IgM multiple myeloma: Disease definition, prognosis, and differentiation from Waldenstrom's macroglobulinemia

Steven R. Schuster, Sundararajan Vincent Rajkumar, Angela Dispenzieri, William Morice, Alvaro Moreno Aspitia, Stephen Ansell, Robert Kyle, Joseph Mikhael

Research output: Contribution to journalArticlepeer-review

61 Scopus citations

Abstract

IgM multiple myeloma (MM) and Waldenstrom's macroglobulinemia (WM) are two distinct hematologic entities with the common finding of an IgM monoclonal gammopathy. Distinguishing these two diagnoses is critical as the approach to therapy is different.
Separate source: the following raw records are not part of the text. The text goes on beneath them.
(** The [io.Writer] under a [MessengerWriter] (the connection): what it has
    been given so far and how many more bytes it accepts.  [Write(p)] takes
    [min(len(p), budget)] bytes and returns an error when that is short of
    [len(p)]. *)
Record sink := { wout : list Z; budget : nat }.

Definition sink_write (w : sink) (p : list Z) : sink * nat * bool :=
  let n := Nat.min (length p) (budget w) in
  ({| wout := wout w ++ firstn n p; budget := budget w - n |}, n, Nat.ltb n (length p)).

(** The [for x >= 0] loop of [MessengerWriter.Write] entered with [x]
    the index of a NUL of [buf], followed by the final [m.w.Write(buf)];
    the result is the sink, [cnt] and whether an error was returned. *)
Fixpoint mw_write_loop (fuel : nat) (w : sink) (buf : list Z) (x : nat) (cnt : Z)
    : sink * Z * bool :=
  match fuel with
  | O => (w, cnt, true)
  | S f =>
    let '(w, n, err) := sink_write w (firstn (x + 1) buf) in
    let cnt := cnt + Z.of_nat n in
    if err then (w, cnt, true)
    else
      let cnt := cnt - 1 in
      let buf := skipn x buf in
      match index_byte (skipn 1 buf) 0 with
      | None =>
        let '(w, n, err) := sink_write w buf in (w, cnt + Z.of_nat n, err)
      | Some x => mw_write_loop f w buf (S x) cnt
      end
  end.

(** [MessengerWriter.Write(buf)] *)
Definition mw_Write (w : sink) (buf : list Z) : sink * Z * bool :=
  match index_byte buf 0 with
  | None => let '(w, n, err) := sink_write w buf in (w, Z.of_nat n, err)
  | Some x => mw_write_loop (S (length buf)) w buf x 0
  end.

Definition oneK : nat := 1024.

(** [MessengerWriter.Send(kind, buf)] *)
Definition mw_Send (w : sink) (kind : Z) (buf : list Z) : sink * Z * bool :=
  if Z.eqb kind 0 then mw_Write w buf
  else
    let msg := repeat 0 oneK in
    let count := Z.of_nat (length buf) in
    (* msg[0] .. msg[5] *)
    let msg := header kind count ++ skipn 6 msg in
    let '(msg, n) := copy_at msg 6 buf in
    let '(w, wn, err) := sink_write w (firstn (n + 6) msg) in
    let wv := Z.of_nat wn - 6 in
    if Z.leb wv 0 then (w, 0, err)
    else if Z.ltb wv (Z.of_nat n) then (w, wv, err)
    else if Nat.ltb n (length buf) then
      let '(w, wn2, err2) := sink_write w (skipn n buf) in
      (w, Z.of_nat n + Z.of_nat wn2, err2)
    else (w, Z.of_nat n, err).

Definition set_buffers (c : Shell.client) (bs : list Shell.mbuffer) : Shell.client :=
  {| Shell.cname := Shell.cname c; Shell.buffers := bs; Shell.primary := Shell.primary c |}.

(** The inner loop of [Client.runout] with [c.out] a [MessengerWriter]:
    [nextBuf] pops the mailbox (an empty mailbox gives [mBuffer{}]); a
    kind-0 item with no data ends the loop, the other kind-0 items go to
    [Write] and the rest to [Send].  A [nil] and an empty non-[nil] data
    slice are both the empty list here; [Client.Send] never queues an empty
    kind-0 item. *)
Fixpoint drain (fuel : nat) (c : Shell.client) (w : sink) : Shell.client * sink :=
  match fuel with
  | O => (c, w)
  | S f =>
    match Shell.buffers c with
    | [] => (c, w)
    | (k, d) :: rest =>
      let c := set_buffers c rest in
      if andb (Z.eqb k 0) (Nat.eqb (length d) 0) then (c, w)
      else if Z.eqb k 0 then drain f c (fst (fst (mw_Write w d)))
      else drain f c (fst (fst (mw_Send w k d)))
    end
  end.

(** A mailbox entry as the writer item it is handed over as. *)
Definition item_of (m : Shell.mbuffer) : item :=
  let '(k, d) := m in if Z.eqb k 0 then Data d else Msg k d.

End Writer.

(** ** [strconv.Atoi] and the parsers of count replies: session.go, select.go *)
Module Strconv.

Definition is_digit (a : ascii) : bool :=
  andb (Nat.leb 48 (nat_of_ascii a)) (Nat.leb (nat_of_ascii a) 57).
Lemma performAll_completes ops : forall s a,
  parametersList s = Some a -> Forall keepsParameters ops ->
  exists s', performAll ops s = Normal s'.
Proof.
  induction ops as [|o ops IH]; intros s a Ha Hops; simpl.
  - exists s. reflexivity.
  - apply Forall_cons in Hops as [Ho Hops].
    destruct (perform_completes o s a Ha Ho) as (s1 & a1 & Hstep & Ha1).
    rewrite Hstep. simpl. exact (IH s1 a1 Ha1 Hops).
Qed.

(** C4, as amended. For every state in which [reportData] is set, the
    rendering selection yields the result view; no sequence of
    [handleOptionSelect], [handleParameterToggle] and step changes that
    runs to its end changes [reportData] or the view selected; and every
    such sequence runs to its end when [formData.parameters] is a list
    and no option call in it uses the key 'parameters'. *)
Theorem result_view_is_terminal s report :
  reportData s = Some report ->
  renderCurrentStep s = Normal (ReportVisualization report)
  /\ (forall ops s',
        performAll ops s = Normal s' ->
        reportData s' = Some report
        /\ renderCurrentStep s' = Normal (ReportVisualization report))
  /\ (forall ops a,
        parametersList s = Some a -> Forall keepsParameters ops ->
        exists s',
          performAll ops s = Normal s'
          /\ reportData s' = Some report
          /\ renderCurrentStep s' = Normal (ReportVisualization report)).
Proof.
  intros Hset.
  assert (Hkept : forall ops s', performAll ops s = Normal s' ->
            reportData s' = Some report
            /\ renderCurrentStep s' = Normal (ReportVisualization report)).
  { intros ops s' Hrun.
    assert (Hset' : reportData s' = Some report)
      by (rewrite (performAll_reportData ops s s' Hrun); exact Hset).
    split; [exact Hset'|]. apply renderCurrentStep_report. exact Hset'. }
  split; [apply renderCurrentStep_report; exact Hset|].
  split; [exact Hkept|].
  intros ops a Ha Hops.
  destruct (performAll_completes ops s a Ha Hops) as [s' Hrun].
  exists s'. split; [exact Hrun|]. exact (Hkept ops s' Hrun).
Qed.

(** *** Selected parameters stay distinct *)

Lemma question_id_ne_parameters question :
  question ∈ questions -> id question ≠ lit "parameters".
Proof.
  unfold questions. intros Hin.
  apply elem_of_cons in Hin as [->|Hin];
    [|apply elem_of_cons in Hin as [->|Hin]; [|inversion Hin]];
    intros Heq; vm_compute in Heq; discriminate Heq.
Qed.

Lemma handleGenerateReport_keepsFormData env s :
  keepsFormData (formData s) (handleGenerateReport env s).
Proof.
  unfold handleGenerateReport.
  destruct (formData s !! lit "location") as [[location|a]|]; simpl; trivial.
  destruct (JS.truthy (JS.trim location)); simpl; [|reflexivity].
  split; [reflexivity|].
  intros [report|[message|]] st; reflexivity.
Qed.

Lemma handleDownloadPDF_keepsFormData s :
  keepsFormData (formData s) (handleDownloadPDF s).
Proof.
  unfold handleDownloadPDF. destruct (reportData s) as [report|]; simpl.
  - split; [reflexivity|]. intros [u|reason] st; reflexivity.
  - reflexivity.
Qed.

Lemma handleOptionSelect_keeps_parameters questionId value s s' :
  questionId ≠ lit "parameters" ->
  handleOptionSelect questionId value s = Normal s' ->
  formData s' !! lit "parameters" = formData s !! lit "parameters".
Proof.
  intros Hkey. rewrite handleOptionSelect_eq. intros H. injection H as <-.
  simpl. apply lookup_insert_ne. exact Hkey.
Qed.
A priori, we defined IgM MM as a symptomatic clonal plasma cell proliferative disorder characterized by an IgM monoclonal protein (regardless of size), 10% or more plasma cells on bone marrow biopsy, plus the presence of lytic bone lesions and/or translocation t(11;14). Twenty-one patients met this definition of IgM MM. All 21 patients had lytic bone lesions. Of the 16 evaluated with FISH, 6 (38%) demonstrated t(11;14). Median overall survival was 30 months, which is similar to non-IgM myeloma patients treated during this period and shorter than what would be expected for WM. In this, the largest series of patients with IgM MM, we describe the clinical features and prognosis of patient with IgM MM using a strict definition for the disease. The subset of patients without lytic lesions or t(11;14) but with immunophenotypic features suggestive of MM need further study.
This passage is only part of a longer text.